Rutgers researchers can predict which patients will benefit from a popular prostate cancer drug – and have devised a strategy that may make the treatment work longer.
“This work should help doctors know which patients’ prostate cancers will and won’t respond to the androgen deprivation therapy enzalutamide, which can slow prostate cancer growth by disrupting androgen receptor signaling,” said Antonina Mitrofanova, associate professor of Biomedical and Health Informatics, associate dean for research at the Rutgers School of Health Professions, researcher at Rutgers Cancer Institute of New Jersey, and lead author of the study. “We hope this gets effective treatment to more patients in less time, and we hope follow-up research makes the benefit that many patients receive from enzalutamide work longer.”

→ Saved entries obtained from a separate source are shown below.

(** C20: The request that creates a session and its response may be seen in either order:
    the reports end in the same state and action, and the sessions of the caller and of the
    plugin and the waiting messages are the same.  Only the table that finds the delete
    request of a version 1 session by its control TEID is left without an entry when the
    response is seen first. *)
Theorem create_order_independent now g q r l ss :
  create_exchange g q r → ss.(ss_heap) !! ss.(ss_next) = None →
  match two_messages now q r l ss g, two_messages now r q l ss g with
  | Ok (x, alt), Ok (x', alt') => x = x' ∧ alt = alt_noted g r ∧ alt' = g.(gg_alt_session_map)
  | Abort, Abort | Undef, Undef => True
  | _, _ => False
  end.
Proof.
  intros Hex Hss. destruct (sessid_exists g q r Hex) as (sessid & Eq & Er & Hk & Hm).
  destruct (ce_packets _ _ _ Hex) as [[pktq Hpq] [pktr Hpr]].
  assert (E2 : two_messages now r q l ss g =
    ('(sp, l', ss', new) ← caller_session now q.(gp_teid) sessid l ss;
     x ← respond now g q r sessid pktq pktr new sp l' ss'; Ok (x, g.(gg_alt_session_map)))).
  { destruct (response_waits g q r Hex g sessid Er Hm (ce_unsaved _ _ _ Hex)) as (saved & Hsv & Hw).
    erewrite save_packet_as in Hsv by exact Hpr. injection Hsv as <-.
    assert (Hfirst : gtp_handle now l ss (set_gg_parsedpkt r g) = Ok (None, l, ss,
      set_gg_parsedpkt (set_gp_ies [] r) (set_gg_saved (<[reqid_of q := saved_as r pktr None 0]> g.(gg_saved_packets)) g)))
      by (unfold gtp_handle; by rewrite Hw).
    unfold two_messages. rewrite Hfirst. run_outcome.
    by apply (request_second now g q r Hex l ss Hss sessid pktq pktr). }
  assert (E1 : two_messages now q r l ss g =
    ('(sp, l', ss', new) ← caller_session now q.(gp_teid) sessid l ss;
     x ← respond now g q r sessid pktq pktr new sp l' ss'; Ok (x, alt_noted g r))).
  { pose proof (request_first now g q r Hex l ss Hss sessid pktq Eq Hm Hpq) as H1. unfold two_messages.
    destruct (caller_session _ _ _ _ _) as [[[[sp l'] ss'] new]| |] eqn:Hc; [|by rewrite H1|by rewrite H1].
    destruct (H1 Hk) as (o & h & -> & Hd & Hs). run_outcome.
    by apply (response_second now g q r Hex l ss Hss sessid pktq pktr new sp). }
  rewrite E1, E2. destruct (caller_session _ _ _ _ _) as [[[[sp l'] ss'] new]| |]; run_outcome; [|done|done].
  by destruct (respond _ _ _ _ _ _ _ _ _ _ _).
Qed.

(** *** An exchange of version 1 *)

Definition parsed (pkt : radius_packet) : gtp_parsed_t :=
  match gtp_parse_packet pkt gtp_init_plugin_data with
  | Ok (_, g) => g.(gg_parsedpkt) | _ => reset_parsed_pkt
  end.
Definition create_request_v1 : radius_packet :=
  gtp_message 1 GTPV1_CREATE_PDP_CONTEXT_REQUEST 0 0x100
    [Mkwire_ie GTPV1_IE_IMSI 0 (tbcd [5; 3; 0; 0; 1; 1; 2; 3; 4; 5; 6; 7; 8; 9; 0]);
     Mkwire_ie GTPV1_IE_TEID_CTRL 0 (be_bytes 4 77);
     Mkwire_ie GTPV1_IE_MSISDN 0 (0x91 :: tbcd [6; 4; 2; 1; 5; 5; 5])].
Definition create_response_v1 : radius_packet :=
  gtp_message 1 GTPV1_CREATE_PDP_CONTEXT_RESPONSE 77 0x100
    [Mkwire_ie GTPV1_IE_CAUSE 0 [128]; Mkwire_ie GTPV1_IE_TEID_CTRL 0 (be_bytes 4 99);
     Mkwire_ie GTPV1_IE_END_USER_ADDRESS 0 [0xf1; 0x21; 192; 168; 1; 7]].
Definition request_v1 : gtp_parsed_t := Eval vm_compute in parsed create_request_v1.
Definition response_v1 : gtp_parsed_t := Eval vm_compute in parsed create_response_v1.

Lemma exchange_v1 : create_exchange gtp_init_plugin_data request_v1 response_v1.
Proof.
  split; try done.
  - by right.
  - split_and!; [by left| |done]. unfold all_bytes, request_v1. cbn. repeat constructor; lia.
Qed.
Definition order_v1 (p1 p2 : gtp_parsed_t) : outcome (create_result * gmap bytes Z) :=
  two_messages 6000000 p1 p2 [] (Mksession_store ∅ 0) gtp_init_plugin_data.
(** The report, and what the delete request with the control TEID 99 would find. *)
Definition order_summary (m : outcome (create_result * gmap bytes Z)) :=
  match m with Ok (x, alt) => Some (x.1.1.1, alt !! of_string "150994954-99") | _ => None end.
Lemma create_order_independent_witness :
  order_summary (order_v1 request_v1 response_v1) =
    Some (Some (0, SESSION_STATE_ACTIVE, ACCESS_ACTION_ACCEPT), Some 0) ∧
  order_summary (order_v1 response_v1 request_v1) =
    Some (Some (0, SESSION_STATE_ACTIVE, ACCESS_ACTION_ACCEPT), None) ∧
  match order_v1 request_v1 response_v1, order_v1 response_v1 request_v1 with
  | Ok (x, alt), Ok (x', alt') =>
      x = x' ∧ alt = alt_noted gtp_init_plugin_data response_v1 ∧ alt' = gtp_init_plugin_data.(gg_alt_session_map)
  | Abort, Abort | Undef, Undef => True
  | _, _ => False
  end.
Proof.
  split; [vm_compute; reflexivity|]. split; [vm_compute; reflexivity|].
  exact (create_order_independent 6000000 _ _ _ [] (Mksession_store ∅ 0) exchange_v1 eq_refl).
Defined.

For the study in Nature Communications, Mitrofanova’s team developed computational algorithms to discover why the prostate cancer drug enzalutamide (sold under the brand name Xtandi) never works for some patients and why it eventually stops working in others.
The researchers analyzed advanced prostate cancer patient data to map interactions among molecular pathways and their upstream transcription factors (proteins that regulate the expression of multiple genes) in prostate cancer cells. Their attention centered on the MYC pathway because of its known role in prostate cancer. They discovered that another protein and transcription factor, NME2, works closely with MYC in advanced prostate cancer cells that resist enzalutamide and continue to spread.
Analysis of medical records found that patients with elevated levels of MYC and NME2 were five times less likely than others to benefit from enzalutamide. The analysis also found that protein levels climbed significantly in most patients who only responded to the drug temporarily.
The Rutgers team worked with colleagues at Northwestern University, Sarki Abdulkadir and Vishal Kothari, to confirm these findings with experiments on cancerous tissues and laboratory mice. Their work again showed that elevated levels of MYC and NME2 were associated with poor response to enzalutamide, both in tissue samples and live mice.
This research also demonstrated that MYC and NME2 could rise in response to enzalutamide usage – which explains why the drug could eventually stop working. But there was a silver lining: Reducing NME2 and, thus, MYC levels restored the efficacy of enzalutamide in cancers that had grown resistant to its effects.
Any improvement in prostate cancer treatment would produce widespread benefits, the researchers said. Prostate cancer is the second most common cancer in the United States and the fourth most common cancer worldwide.
This study marks a significant step toward understanding and treating advanced prostate cancer, in which the cancer has spread beyond the prostate itself and becomes resistant to the older androgen deprivation therapies that are typically used as initial treatments for the disease.
The results from the study indicate patients with elevated levels of MYC and NME2 who become resistant to enzalutamide may still respond to alternative medications, such as abiraterone (ZYTIGA), which don’t stop working when MYC and NME2 levels rise and could significantly benefit from therapeutic targeting of MYC axes, restoring efficacy of enzalutamide and making it work longer for these patients.
“The results from both the computational analysis and the lab experiments were robust,” said Mitrofanova. “But we hope to follow this work with a trial in human patients. That’s the next step.”